Data records:
* * *

(** A read of a plain register behind writes to plain ones. *)
Lemma read_writes b r l d :
  forallb (λ x, plain b x.1) l = true → Forall (λ x, 0 ≤ x.2 < 256) l → plain b r = true → b = 0 ∨ b = 1 →
  reg_read r (writes l (reg_write 0xFF b d)) = foldl (λ v x, if x.1 =? r then x.2 else v) (reg_at b r d) l.
Proof using OV.
  intros Hl Hv Hr Hb. pose proof (ov_select b d Hb) as E. destruct (writes_plain b l _ r E Hl Hv Hr) as [E1 E2].
  by rewrite ov_read, E1, E2, ov_select_keeps.
Qed.
Lemma set_output_size_run w h d s (Q : Z → camera → Prop) :
  sensor_at d0 d s → w `mod` 4 = 0 → h `mod` 4 = 0 →
  (let ow := Z.shiftr w 2 in let oh := Z.shiftr h 2 in
   ∀ b, sensor_at d0 (writes [(0xE0, 0x04); (0x5A, u8 (Z.land ow 0xFF)); (0x5B, u8 (Z.land oh 0xFF));
     (0x5C, Z.lor (Z.land (u8 (Z.shiftr ow 8)) 3) (Z.land (u8 (Z.shiftr oh 6)) 4)); (0xE0, 0x00)] (reg_write 0xFF 0 d))
     (set_cam_bus b (set_output w h s)) → Q ATK_MC2640_EOK (set_cam_bus b (set_output w h s))) →
  wp (atk_mc2640_set_output_size w h) Q s.
Proof.
  intros Hs Hw Hh HQ. unfold atk_mc2640_set_output_size. rewrite !not_multiple_spec, Hw, Hh. cbn [negb orb Z.eqb].
  rewrite wp_bind, wp_modify. set (s1 := set_output w h s) in *. assert (sensor_at d0 d s1) as H by exact Hs. clear Hs.
  pose proof (zmhh_range (u8 (Z.shiftr (Z.shiftr w 2) 8)) (u8 (Z.shiftr (Z.shiftr h 2) 6))).
  do 6 reg_step H. apply wp_ret, HQ. exact H.
Qed.
(** C21. A size of the picture with both sides multiples of four: the driver stores it, and the size it reads back from the
    registers, the way it does at its start, is the same below 4096 columns and 2048 rows; beyond,
    the registers keep the sides modulo these numbers while the driver's transfers go by what it stored. *)
Theorem output_size_roundtrip w h d s :
  sensor_at d0 d s → 0 ≤ w < 65536 → 0 ≤ h < 65536 → w `mod` 4 = 0 → h `mod` 4 = 0 →
  wp (r ← atk_mc2640_set_output_size w h; wh ← read_size; mret (r, wh))
    (λ '(r, wh) s', r = ATK_MC2640_EOK ∧ (output_width s', output_height s') = (w, h) ∧ wh = (w `mod` 4096, h `mod` 2048)) s.
Proof using All.
  intros Hs Hw Hh Hw4 Hh4. rewrite wp_bind. eapply set_output_size_run; [done..|]. intros ow oh b Hb.
  rewrite wp_bind. eapply read_size_run; [done|exact Hb|]. intros b' wh Hb' ->. apply wp_ret. split; [done|]. split; [done|].
  pose proof (zmhh_range (u8 (Z.shiftr ow 8)) (u8 (Z.shiftr oh 6))).
  rewrite !(read_writes 0) by first [done | by left | bytes]. unfold ATK_MC2640_REG_DSP_ZMOW, ATK_MC2640_REG_DSP_ZMOH, ATK_MC2640_REG_DSP_ZMHH.
  cbn [foldl fst snd Z.eqb Pos.eqb].
  destruct (land_lor_parts (u8 (Z.shiftr ow 8)) (u8 (Z.shiftr oh 6))) as [-> ->].
  unfold ow, oh. by rewrite size_bits_w, size_bits_h.
Qed.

* * *

Everything from the line with "Lemma set_output_size_run w" through the line with "registers, the way" should be written out exactly as it appears above, end lines included, and nothing outside that range.

Written response:
Lemma set_output_size_run w h d s (Q : Z → camera → Prop) :
  sensor_at d0 d s → w `mod` 4 = 0 → h `mod` 4 = 0 →
  (let ow := Z.shiftr w 2 in let oh := Z.shiftr h 2 in
   ∀ b, sensor_at d0 (writes [(0xE0, 0x04); (0x5A, u8 (Z.land ow 0xFF)); (0x5B, u8 (Z.land oh 0xFF));
     (0x5C, Z.lor (Z.land (u8 (Z.shiftr ow 8)) 3) (Z.land (u8 (Z.shiftr oh 6)) 4)); (0xE0, 0x00)] (reg_write 0xFF 0 d))
     (set_cam_bus b (set_output w h s)) → Q ATK_MC2640_EOK (set_cam_bus b (set_output w h s))) →
  wp (atk_mc2640_set_output_size w h) Q s.
Proof.
  intros Hs Hw Hh HQ. unfold atk_mc2640_set_output_size. rewrite !not_multiple_spec, Hw, Hh. cbn [negb orb Z.eqb].
  rewrite wp_bind, wp_modify. set (s1 := set_output w h s) in *. assert (sensor_at d0 d s1) as H by exact Hs. clear Hs.
  pose proof (zmhh_range (u8 (Z.shiftr (Z.shiftr w 2) 8)) (u8 (Z.shiftr (Z.shiftr h 2) 6))).
  do 6 reg_step H. apply wp_ret, HQ. exact H.
Qed.
(** C21. A size of the picture with both sides multiples of four: the driver stores it, and the size it reads back from the
    registers, the way it does at its start, is the same below 4096 columns and 2048 rows; beyond,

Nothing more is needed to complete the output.